Below are the entries. Transcribe exactly the lines from the one with "Definition sort_str (l" through the one with "(sort_str (distinct (map key df))).", ends included, and leave out all others.

━━━ Provided data ━━━

(** * Freelance Marketplace Dashboard: the data pipeline of [app.py]

    The script loads one workbook into a pandas frame, shows three overview
    metrics, narrows the frame by one selected client country and feeds three
    grouped summaries to three charts.  This development embeds that pipeline
    and the script's control flow, and proves the properties its specification
    states about them.

    Representation.
    - A frame is the list of its rows, in row order; a column is the list of
      one field of every row.
    - A text column has dtype [object]: a cell holds a [str], or NaN where the
      workbook has a blank cell.  [cell] is [option string], [None] is NaN.
    - A numeric column has dtype [float64]: a cell holds a number, or NaN
      where the workbook has a blank cell.  [num] is [option Q], [None] is
      NaN.  Numbers are exact rationals: the rounding and the overflow of
      binary floating point are not part of the model.
    - Counts are natural numbers.
    - A figure is the table handed to plotly.  The check plotly makes on the
      marker sizes of the scatter chart is part of the model; what plotly
      draws is not. *)

From Stdlib Require Import String Ascii List Bool Arith PeanoNat ZArith QArith Lia.
From Stdlib Require Import Permutation Sorted.
Import ListNotations.

Local Close Scope Q_scope.
Local Open Scope string_scope.
Local Open Scope list_scope.

(** ** Cells, rows, frames *)

Definition cell := option string.
Definition NaN : cell := None.

Definition num := option Q.

Record JobPosting := mkJobPosting {
  Price_USD : num;
  client_country : cell;
  Skill_Category : cell;
  Freelancer_Friction_Index : num;
  Job_Type : cell
}.

Definition DataFrame := list JobPosting.

(** [df.empty]: no rows. *)
Definition empty (df : DataFrame) : bool :=
  match df with [] => true | _ :: _ => false end.

(** Python's [==] on the cells of an object column: two strings compare by
    value, and NaN is equal to nothing, itself included. *)
Definition cell_eqb (a b : cell) : bool :=
  match a, b with
  | Some x, Some y => String.eqb x y
  | _, _ => false
  end.

(** The identity pandas uses when it collects distinct values or group keys:
    all NaN are one value. *)
Definition cell_same (a b : cell) : bool :=
  match a, b with
  | Some x, Some y => String.eqb x y
  | None, None => true
  | _, _ => false
  end.

Definition is_str (c : cell) : bool :=
  match c with Some _ => true | None => false end.

Definition is_nan (c : cell) : bool := negb (is_str c).

(** [Series.dropna()] on an object column: the strings that are present. *)
Fixpoint dropna (col : list cell) : list string :=
  match col with
  | [] => []
  | Some s :: col' => s :: dropna col'
  | None :: col' => dropna col'
  end.

(** ** Filter stage (app.py, lines 70-75) *)

Definition All_Countries : string := "All Countries".

(** [df[mask]]: boolean indexing keeps the rows whose mask entry is [True].
    The mask is always computed from a column of the same frame, so the two
    lists have one length; pandas rejects any other mask. *)
Fixpoint getitem_mask {A : Type} (rows : list A) (mask : list bool) : list A :=
  match rows, mask with
  | r :: rows', b :: mask' =>
      if b then r :: getitem_mask rows' mask' else getitem_mask rows' mask'
  | _, _ => []
  end.

(** [df['client_country'] == selected_country] *)
Definition country_mask (df : DataFrame) (selected_country : cell) : list bool :=
  map (fun c => cell_eqb c selected_country) (map client_country df).

Definition df_filtered (df : DataFrame) (selected_country : cell) : DataFrame :=
  if negb (cell_eqb selected_country (Some All_Countries))
  then getitem_mask df (country_mask df selected_country)
  else df.

(** Order-preserving sub-list: [Subseq s l] when [s] is [l] with some rows
    left out. *)
Inductive Subseq {A : Type} : list A -> list A -> Prop :=
| Subseq_nil : Subseq [] []
| Subseq_keep x s l : Subseq s l -> Subseq (x :: s) (x :: l)
| Subseq_drop x s l : Subseq s l -> Subseq s (x :: l).

Create HintDb frame.
#[local] Hint Constructors Subseq : frame.

(** ** Aggregation stage (app.py, lines 78-80, 128-129, 154-155) *)

(** Distinct values in order of first appearance, as the hash table behind
    [unique], [value_counts] and [groupby] meets them. *)
Fixpoint unique_by {A : Type} (same : A -> A -> bool) (l : list A) : list A :=
  match l with
  | [] => []
  | x :: l' => x :: filter (fun y => negb (same x y)) (unique_by same l')
  end.

(** [Series.unique()]: NaN is kept, once. *)
Definition unique (col : list cell) : list cell := unique_by cell_same col.

(** The distinct strings of a column; NaN is left out, as [nunique],
    [value_counts] and [groupby] do by default ([dropna=True]). *)
Definition distinct (col : list cell) : list string :=
  unique_by String.eqb (dropna col).

(** [Series.nunique()] *)
Definition nunique (col : list cell) : nat := length (distinct col).

(** Ascending stable insertion sort of strings, the order of Python's [<] on
    [str] (lexicographic by code point). *)
Fixpoint insert_str (x : string) (l : list string) : list string :=
  match l with
  | [] => [x]
  | y :: l' => if String.leb x y then x :: y :: l' else y :: insert_str x l'
  end.

Definition sort_str (l : list string) : list string :=
  fold_right insert_str [] l.

(** The numbers of a numeric column, NaN left out. *)
Fixpoint notna (col : list num) : list Q :=
  match col with
  | [] => []
  | Some q :: col' => q :: notna col'
  | None :: col' => notna col'
  end.

(** Sum of numbers, and [Series.mean()] ([skipna=True]): the sum of the
    numbers that are present divided by how many they are; when none is
    present the result is NaN, pandas tests the count before it divides. *)
Definition Qsum (l : list Q) : Q := fold_right Qplus 0%Q l.

Definition mean (col : list num) : num :=
  match notna col with
  | [] => None
  | q :: l => Some (Qsum (q :: l) / inject_Z (Z.of_nat (length (q :: l))))%Q
  end.

(** The rows of one group, in row order. *)
Definition group_rows (key : JobPosting -> cell) (k : string) (df : DataFrame)
  : DataFrame :=
  filter (fun r => cell_same (key r) (Some k)) df.

(** [df.groupby(key)[val].mean().reset_index()]: one row per distinct key,
    keys ascending ([sort=True]), rows with a NaN key left out. *)
Definition groupby_mean (key : JobPosting -> cell) (val : JobPosting -> num)
  (df : DataFrame) : list (string * num) :=
  map (fun k => (k, mean (map val (group_rows key k df))))
      (sort_str (distinct (map key df))).

(** [pd.merge(left, right, on=key)]: inner join, every left row paired with
    every right row of the same key, in the order of the left rows. *)
Definition merge (left right : list (string * num))
  : list (string * num * num) :=
  flat_map
    (fun l => map (fun r => (fst l, snd l, snd r))
                  (filter (fun r => String.eqb (fst r) (fst l)) right))
    left.

Definition avg_price_by_skill (df : DataFrame) : list (string * num) :=
  groupby_mean Skill_Category Price_USD df.

Definition avg_friction_by_skill (df : DataFrame) : list (string * num) :=
  groupby_mean Skill_Category Freelancer_Friction_Index df.

Definition market_analysis (df : DataFrame) : list (string * num * num) :=
  merge (avg_price_by_skill df) (avg_friction_by_skill df).

(** Number of cells of a column that hold the string [k]. *)
Definition count_str (k : string) (col : list cell) : nat :=
  count_occ string_dec (dropna col) k.

(** Descending stable sort of a count table: among equal counts the earlier
    row stays first.  (pandas leaves the order of ties open for long tables;
    nothing proved below depends on it.) *)
Fixpoint insert_desc (x : string * nat) (l : list (string * nat))
  : list (string * nat) :=
  match l with
  | [] => [x]
  | y :: l' => if Nat.ltb (snd x) (snd y) then y :: insert_desc x l' else x :: y :: l'
  end.

Definition sort_values_desc (s : list (string * nat)) : list (string * nat) :=
  fold_right insert_desc [] s.

(** [Series.value_counts()]: one row per distinct string with the number of
    its cells, NaN cells not counted, largest count first. *)
Definition value_counts (col : list cell) : list (string * nat) :=
  sort_values_desc (map (fun k => (k, count_str k col)) (distinct col)).

(** [Series.nlargest(n)]: the [n] largest, largest first, earlier rows first
    among equals ([keep='first']). *)
Definition nlargest (n : nat) (s : list (string * nat)) : list (string * nat) :=
  firstn n (sort_values_desc s).

Definition country_counts (df : DataFrame) : list (string * nat) :=
  nlargest 10 (value_counts (map client_country df)).

Definition job_type_counts (df : DataFrame) : list (string * nat) :=
  value_counts (map Job_Type df).

(** ** Overview metrics (app.py, lines 43-45) *)

Definition total_jobs (df : DataFrame) : nat := length df.

Definition avg_price (df : DataFrame) : num := mean (map Price_USD df).

Definition unique_countries (df : DataFrame) : nat :=
  nunique (map client_country df).

(** ** The script (app.py, top to bottom)

    One run of the script is a computation over a [Session]: the calls made
    to Streamlit so far, in order, and the module-level variables bound so
    far.  A run ends normally, is halted by [st.stop()], or is left by an
    exception nobody catches. *)

(** The exceptions of a run: what [read_excel] raises for a missing, a
    protected or a malformed workbook, and the [TypeError] of a comparison
    between a [str] and a NaN. *)
Inductive exn := FileNotFoundError | PermissionError | ValueError | TypeError.

Inductive metric_value :=
| Count (n : nat)
| Money (q : num).

Inductive figure :=
| px_scatter (data_frame : list (string * num * num))
| px_bar (data_frame : list (string * nat))
| px_pie (data_frame : list (string * nat)).

(** The Streamlit calls of the script.  A call whose arguments are fixed text
    or layout ([set_page_config], [title], [header], [subheader], [columns],
    [markdown], [info], [caption]) is [st_fixed] with its source line. *)
Inductive st_call :=
| st_fixed (line : nat)
| st_error (line : nat)
| st_metric (label : string) (value : metric_value)
| st_sidebar_selectbox (options : list cell)
| st_markdown_viewing (selected_country : cell)
| st_plotly_chart (fig : figure).

Record Session := mkSession {
  ui : list st_call;
  g_df : option DataFrame;
  g_total_jobs : option nat;
  g_avg_price : option num;
  g_unique_countries : option nat;
  g_selected_country : option cell;
  g_df_filtered : option DataFrame;
  g_market_analysis : option (list (string * num * num));
  g_country_counts : option (list (string * nat));
  g_job_type_counts : option (list (string * nat))
}.

Definition fresh : Session :=
  mkSession [] None None None None None None None None None.

Inductive result (A : Type) :=
| Ok (a : A)
| Stopped
| Raised (e : exn).

Arguments Ok {A} a.
Arguments Stopped {A}.
Arguments Raised {A} e.

Definition Script (A : Type) := Session -> result A * Session.

Definition ret {A : Type} (a : A) : Script A := fun s => (Ok a, s).

Definition bind {A B : Type} (c : Script A) (k : A -> Script B) : Script B :=
  fun s =>
    match c s with
    | (Ok a, s') => k a s'
    | (Stopped, s') => (Stopped, s')
    | (Raised e, s') => (Raised e, s')
    end.

Declare Scope script_scope.
Delimit Scope script_scope with script.
Notation "x <- c ;; k" := (bind c (fun x => k))
  (at level 61, c at next level, right associativity) : script_scope.
Notation "c ;; k" := (bind c (fun _ => k))
  (at level 61, right associativity) : script_scope.
Local Open Scope script_scope.

Definition raise {A : Type} (e : exn) : Script A := fun s => (Raised e, s).

(** [st.stop()] *)
Definition st_stop : Script unit := fun s => (Stopped, s).

(** [try: body  except FileNotFoundError: handler] *)
Definition try_except_FileNotFoundError {A : Type} (body handler : Script A)
  : Script A :=
  fun s =>
    match body s with
    | (Raised FileNotFoundError, s') => handler s'
    | r => r
    end.

Definition st (c : st_call) : Script unit :=
  fun '(mkSession u d n p k sel f m cc jt) =>
    (Ok tt, mkSession (u ++ [c]) d n p k sel f m cc jt).

Definition set_df (v : DataFrame) : Script unit :=
  fun '(mkSession u _ n p k sel f m cc jt) =>
    (Ok tt, mkSession u (Some v) n p k sel f m cc jt).

Definition set_overview (n : nat) (p : num) (k : nat) : Script unit :=
  fun '(mkSession u d _ _ _ sel f m cc jt) =>
    (Ok tt, mkSession u d (Some n) (Some p) (Some k) sel f m cc jt).

Definition set_selected_country (v : cell) : Script unit :=
  fun '(mkSession u d n p k _ f m cc jt) =>
    (Ok tt, mkSession u d n p k (Some v) f m cc jt).

Definition set_df_filtered (v : DataFrame) : Script unit :=
  fun '(mkSession u d n p k sel _ m cc jt) =>
    (Ok tt, mkSession u d n p k sel (Some v) m cc jt).

Definition set_market_analysis (v : list (string * num * num)) : Script unit :=
  fun '(mkSession u d n p k sel f _ cc jt) =>
    (Ok tt, mkSession u d n p k sel f (Some v) cc jt).

Definition set_country_counts (v : list (string * nat)) : Script unit :=
  fun '(mkSession u d n p k sel f m _ jt) =>
    (Ok tt, mkSession u d n p k sel f m (Some v) jt).

Definition set_job_type_counts (v : list (string * nat)) : Script unit :=
  fun '(mkSession u d n p k sel f m cc _) =>
    (Ok tt, mkSession u d n p k sel f m cc (Some v)).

━━━

## Written solution
Definition sort_str (l : list string) : list string :=
  fold_right insert_str [] l.

(** The numbers of a numeric column, NaN left out. *)
Fixpoint notna (col : list num) : list Q :=
  match col with
  | [] => []
  | Some q :: col' => q :: notna col'
  | None :: col' => notna col'
  end.

(** Sum of numbers, and [Series.mean()] ([skipna=True]): the sum of the
    numbers that are present divided by how many they are; when none is
    present the result is NaN, pandas tests the count before it divides. *)
Definition Qsum (l : list Q) : Q := fold_right Qplus 0%Q l.

Definition mean (col : list num) : num :=
  match notna col with
  | [] => None
  | q :: l => Some (Qsum (q :: l) / inject_Z (Z.of_nat (length (q :: l))))%Q
  end.

(** The rows of one group, in row order. *)
Definition group_rows (key : JobPosting -> cell) (k : string) (df : DataFrame)
  : DataFrame :=
  filter (fun r => cell_same (key r) (Some k)) df.

(** [df.groupby(key)[val].mean().reset_index()]: one row per distinct key,
    keys ascending ([sort=True]), rows with a NaN key left out. *)
Definition groupby_mean (key : JobPosting -> cell) (val : JobPosting -> num)
  (df : DataFrame) : list (string * num) :=
  map (fun k => (k, mean (map val (group_rows key k df))))
      (sort_str (distinct (map key df))).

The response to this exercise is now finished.